VEMPs filled that gap. Together they make topographic diagnosis possible — distinguishing superior from inferior vestibular neuritis, identifying a third-window pathology like superior canal dehiscence, and confirming utricular involvement in conditions such as BPPV.[3,5]
A brief history
Tullio's 1929 demonstration that sound could induce vestibular responses in pigeons set the stage; Bickford and colleagues recorded sound-evoked potentials from the inion in the 1960s; but the modern cVEMP dates from Colebatch, Halmagyi and Skuse's 1994 description of a click-evoked vestibulocollic reflex.[10]

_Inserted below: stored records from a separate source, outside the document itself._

(* ===== verification/Pmm.v ===== *)
(** The physical memory manager of src/mm/pmm.c: a bitmap of page frames with
    a next-fit cursor, frame reference counts and contiguous allocation.

    Each operation takes [pmm_lock] for its whole body, so an operation is one
    atomic step here; [kprintf] output is not modelled.  Pointers are 32-bit
    ([uintptr_t] on the primary x86 target), frame numbers are [uint64_t]. *)

From S2P Require Import Prelude Bitmap.

Definition PAGE_SIZE : Z := 4096.
Definition MAX_RAM_SIZE : Z := 512 * 1024 * 1024.
Definition BITMAP_SIZE : Z := MAX_RAM_SIZE / PAGE_SIZE / 8.
Definition MAX_FRAMES : Z := MAX_RAM_SIZE / PAGE_SIZE.

(** The static variables of pmm.c. *)
Record pmm : Type := Pmm {
  memory_bitmap : array Z;
  frame_refcount : array Z;
  total_memory : Z;
  used_memory : Z;
  max_frames : Z;
  last_alloc_frame : Z
}.

Definition pmm_static : pmm := {|
  memory_bitmap := arr_new BITMAP_SIZE 0;
  frame_refcount := arr_new MAX_FRAMES 0;
  total_memory := 0;
  used_memory := 0;
  max_frames := 0;
  last_alloc_frame := 1 |}.

Definition with_bitmap (s : pmm) (bm : array Z) (um : Z) : pmm :=
  Pmm bm (frame_refcount s) (total_memory s) um (max_frames s) (last_alloc_frame s).
Definition with_refcount (s : pmm) (rc : array Z) : pmm :=
  Pmm (memory_bitmap s) rc (total_memory s) (used_memory s) (max_frames s) (last_alloc_frame s).
Definition with_last (s : pmm) (l : Z) : pmm :=
  Pmm (memory_bitmap s) (frame_refcount s) (total_memory s) (used_memory s) (max_frames s) l.

Definition align_down (value align : Z) : Z :=
  Z.land value (Z.lnot (align - 1)).
Lemma boot_mem_loader : loader_ok boot_mem boot_at.
Proof. split; [unfold boot_at; lia | vm_compute; reflexivity]. Qed.

Lemma boot_mem_total : boot_total_mem boot_mem boot_at = Ok (3145728, true).
Proof. vm_compute. reflexivity. Qed.

Lemma pmm_arch_init_total_witness :
  exists s', pmm_arch_init boot_mem boot_at 3221225472 pmm_reserved = Ok s' /\
    max_frames s' = 768 /\ boot_at / PAGE_SIZE ∉ avail (frames_of s').
Proof.
  destruct (pmm_arch_init_total boot_mem boot_at 3221225472 pmm_reserved boot_mem_loader pmm_reserved_ok) as (t & saw & Et & Hrest).
  rewrite boot_mem_total in Et. injection Et as <- <-. destruct (Hrest ltac:(unfold PAGE_SIZE; lia)) as (s' & E & _ & HM & _ & _ & Hb).
  exists s'. split; [exact E|]. split; [exact HM|]. apply Hb. unfold boot_at. lia.
Defined.

(** The page rounding of pass 2 rounds the base up but keeps the rounded-down
    length of the whole region, so a region that does not start on a page
    boundary can release a frame outside it: here the byte range
    [0x100001, 0x101001) is available and [0x101001, 0x200000) is reserved,
    yet frame 0x101 is released. *)
Definition boot_mem_unaligned : mem :=
  mem_of_list boot_at (boot_image
    (tag_mmap [(1048577, 4096, 1); (1052673, 1044479, 2); (2097152, 1048576, 1)] ++ tag_end)).

Theorem unaligned_region_releases_reserved_frame :
  exists s', pmm_arch_init boot_mem_unaligned boot_at 3221225472 pmm_reserved = Ok s' /\
             used s' 257 = false /\ 257 * PAGE_SIZE + 1 = 1052673.
Proof. eexists. split; [vm_compute; reflexivity|]. split; reflexivity. Qed.

(** A tag of size 0xFFFFFFF9 passes both checks of the walk (the 32-bit sum
    wraps) and advances the cursor by zero: the loop never ends. *)
Definition boot_mem_oversized : mem :=
  mem_of_list boot_at (boot_image (bytes32 1 ++ bytes32 4294967289)).

Theorem oversized_tag_hangs (S : Type) (body : Z -> Z -> Z -> S -> res S) (fuel : nat) :
  (forall tag type size st, exists st', body tag type size st = Ok st') ->
  forall st, walk_tags boot_mem_oversized boot_at fuel body 16 8 st = NoFuel.
Proof.
  intros Hb. induction fuel as [|fuel IH]; intros st; [reflexivity|].
  destruct (Hb (boot_at + 8) 1 4294967289 st) as (st1 & E1).
  cbn [walk_tags]. change (u32 (8 + 8) <=? 16) with true. cbv iota.
  change (u32 (boot_at + 8)) with (boot_at + 8).
  replace (rd32 boot_mem_oversized (boot_at + 8)) with 1 by (vm_compute; reflexivity).
  replace (rd32 boot_mem_oversized (u32 (boot_at + 8 + 4))) with 4294967289
    by (vm_compute; reflexivity).
  change (4294967289 <? 8) with false. change (16 <? u32 (8 + 4294967289)) with false.
  change (1 =? MULTIBOOT_TAG_TYPE_END) with false. cbv iota.
  rewrite E1, res_bind_ok.
  change (u32 (8 + Z.land (u32 (4294967289 + 7)) (Z.lnot 7))) with 8. apply IH.
Qed.
(** Offset [a] starts an aligned interval of order [o] that no live block
    overlaps. *)
Definition room (L : gmap Z Z) (a o : Z) : Prop :=
  0 <= a /\ a + 2 ^ o <= BUDDY_HEAP_SIZE /\ (2 ^ o | a) /\
  forall b ob, L !! b = Some ob -> ~ overlaps b ob a o.

Definition hop_promise (L : gmap Z Z) (op : hop) (r : Z) : Prop :=
  match op with
  | HMalloc size =>
      let o := size_to_order size in
      (r = 0 /\ (size = 0 \/ forall a, ~ room L a o)) \/
      (exists a, r = KHEAP_START + a + HDR_SIZE /\ size <> 0 /\ room L a o /\
         (size <= BUDDY_HEAP_SIZE - HDR_SIZE -> size + HDR_SIZE <= 2 ^ o))
  | _ => r = 0
  end.

(** The histories of a heap that [kheap_init] built. *)
Inductive reachable : gmap Z Z -> heap -> Prop :=
| reach_init (W : Type) (alloc : W -> res (Z * W)) (map_page : W -> Z -> Z -> Z -> res W)
    (h0 h : heap) (w w' : W) :
    map_heap alloc map_page (Z.to_nat (BUDDY_HEAP_SIZE / 4096)) w KHEAP_START = Ok (true, w') ->
    kheap_init alloc map_page h0 w = Ok (h, w') ->
    reachable ∅ h
| reach_step (L : gmap Z Z) (h h' : heap) (op : hop) (r : Z) :
    reachable L h -> hop_pre L h op -> hop_run h op = Ok (r, h') ->
    reachable (hop_next L op r) h'.

(** ** The simulation *)

Lemma room_owned m a o : tiling m -> m !! a = Some (o, true) -> room (owned m) a o.
Proof.
  intros T Ha. destruct (t_block m T _ _ _ Ha) as (_ & ? & ? & ?). split_and!; auto.
  intros b ob Hb Hov. apply owned_lookup in Hb. unfold overlaps in Hov.
  destruct (Z.lt_total b a) as [Hl|[->|Hl]]; [|congruence|].
  - pose proof (t_disj m T _ _ _ _ _ _ Hb Ha Hl). lia.
  - pose proof (t_disj m T _ _ _ _ _ _ Ha Hb Hl). lia.
Qed.

Lemma no_room h m o :
  heap_inv None h m -> valid_order o ->
  (forall a k, m !! a = Some (k, true) -> k < o) -> forall a, ~ room (owned m) a o.
Proof.
  intros HI Ho Hno a (H0 & H1 & H2 & H3). unfold valid_order in Ho.
  destruct (free_interval m (Z.to_nat (o - BUDDY_MIN_ORDER)) a (hi_tiling _ _ _ HI)
    (hi_pairs _ _ _ HI)) as (b & k & Hb & Hle & _);
    replace (BUDDY_MIN_ORDER + Z.of_nat (Z.to_nat (o - BUDDY_MIN_ORDER))) with o in * by lia;
    auto; [lia| |].
  - intros b ob Hb. apply H3, owned_lookup. auto.
  - specialize (Hno b k Hb). lia.
Qed.

(** A block that became live occupies an interval where there was room. *)
Lemma room_new m h' m' a o :
  heap_inv None h' m' -> owned m !! a = None -> owned m' = <[a := o]> (owned m) ->
  room (owned m) a o.
Proof.
  intros HI' Hn Ho. pose proof (hi_tiling _ _ _ HI') as T'.
  assert (Ha : m' !! a = Some (o, false))
    by (apply owned_lookup; rewrite Ho; apply lookup_insert_eq).
  destruct (t_block m' T' _ _ _ Ha) as (_ & ? & ? & ?). split_and!; auto.
  intros b ob Hb Hov. unfold overlaps in Hov. assert (a <> b) by congruence.
  assert (Hb' : m' !! b = Some (ob, false))
    by (apply owned_lookup; rewrite Ho, lookup_insert_ne; auto).
  destruct (Z.lt_total b a) as [Hl|[->|Hl]]; [|congruence|].
  - pose proof (t_disj m' T' _ _ _ _ _ _ Hb' Ha Hl). lia.
  - pose proof (t_disj m' T' _ _ _ _ _ _ Ha Hb' Hl). lia.
Qed.

Lemma client_write_inv h h' m :
  heap_inv None h m -> client_write (owned m) h h' -> heap_inv None h' m.
Proof.
  intros HI (Hh & Hn & Hs). pose proof (hi_tiling _ _ _ HI) as T. split; try apply HI.
  - intros a o f Ha. rewrite Hh; [exact (hi_hdrs _ _ _ HI _ _ _ Ha)|].
    intros (b & ob & Hb & H1 & H2). apply owned_lookup in Hb. unfold HDR_SIZE in *.
    pose proof (block_small m _ _ _ T Hb). pose proof (block_small m _ _ _ T Ha).
    destruct (Z.lt_total b a) as [Hl|[->|Hl]]; [|lia|].
    + pose proof (t_disj m T _ _ _ _ _ _ Hb Ha Hl). lia.
    + lia.
  - destruct (hi_lists _ _ _ HI) as (F & HF & HR & HV). exists F. split_and!; auto.
    intros i Hi. eapply ring_ext; [|exact (HR i Hi)].
    intros x [->|(a & -> & Ha)%list_elem_of_fmap]%elem_of_cons; [apply Hs|].
    apply HF in Ha. apply Hn. intros (b & ob & Hb & H1 & H2). apply owned_lookup in Hb.
    unfold HDR_SIZE in *.
    pose proof (block_small m _ _ _ T Hb). pose proof (block_small m _ _ _ T Ha).
    destruct (Z.lt_total b a) as [Hl|[->|Hl]]; [|congruence|].
    + pose proof (t_disj m T _ _ _ _ _ _ Hb Ha Hl). lia.
    + pose proof (t_disj m T _ _ _ _ _ _ Ha Hb Hl). lia.
Qed.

Rosengren and colleagues described the ocular VEMP in 2005, using bone-conducted stimuli at Fz to elicit a contralateral inferior-oblique excitatory response.[6] Subsequent decades refined the stimulus (500 Hz tone-burst standard; high-frequency tone bursts for third-window pathology), the montage, and the EMG-correction procedures now central to clinical reporting.[5,12]
Place in the work-up
The 2017 AAN guideline rates evidence for VEMP as Level B (substantively aids diagnosis) for superior canal dehiscence — its strongest single endorsement — and Level C-negative for routine use in Ménière's disease, vestibular migraine, and BPPV.[1] Even where dedicated guideline support is weaker, VEMP retains a role in topographic localisation that no other test can replicate.